▸ ENTRIES PROVIDED

Lemma load_named_again p p' ns : catalog_kept (pf_catalog p) (pf_catalog p') ->
  (forall n r, n ∈ ns -> loadRun (pf_runs p) (snd n) = Ok r -> loadRun (pf_runs p') (snd n) = Ok r) ->
  forall acc out, foldM (load_named p) acc ns = Ok out -> foldM (load_named p') acc ns = Ok out.
Proof.
  intros Hk. induction ns as [|n ns IH]; intros Hl [runs profs] out H; [done|]. cbn in H |- *.
  apply bind_Ok in H as (acc & Hn & H). apply bind_Ok in Hn as (r & Hr & Hn). rewrite (Hl n r) by (done || left). cbn [mbind res_bind].
  apply bind_unit_iff in Hn as [-> Hn]. apply bind_unit_iff in Hn as [Hf [= <-]]. cbn [mbind res_bind].
  assert (Hf' : match runs with [] => Ok tt | first :: _ => fail_if (run_environment r <>s run_environment first) [ErrBehaviorEnvironmentMismatch];;
                                        requireSameProject (pf_catalog p') first r end = Ok tt).
  { destruct runs as [|first rest]; [done|]. apply bind_unit_iff in Hf as [-> Hf]. cbn [mbind res_bind]. by apply (same_project_kept (pf_catalog p)). }
  rewrite Hf'. cbn [mbind res_bind]. apply IH; [|done]. intros n' r' Hn'. apply Hl. by right.
Qed.

Lemma mapM_ext_elem {A B} (f g : A -> res B) l : (forall x, x ∈ l -> f x = g x) -> mapM f l = mapM g l.
Proof.
  induction l as [|x l IH]; intros H; [done|]. cbn. rewrite (H x) by left. destruct (g x); [|done]. cbn. rewrite IH; [done|].
  intros y Hy. apply H. by right.
Qed.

▸ PROBLEM STATEMENT
Each line in the listing above that contains "right" should be copied.

▸ ANSWER SPACE
  rewrite Hf'. cbn [mbind res_bind]. apply IH; [|done]. intros n' r' Hn'. apply Hl. by right.
  intros y Hy. apply H. by right.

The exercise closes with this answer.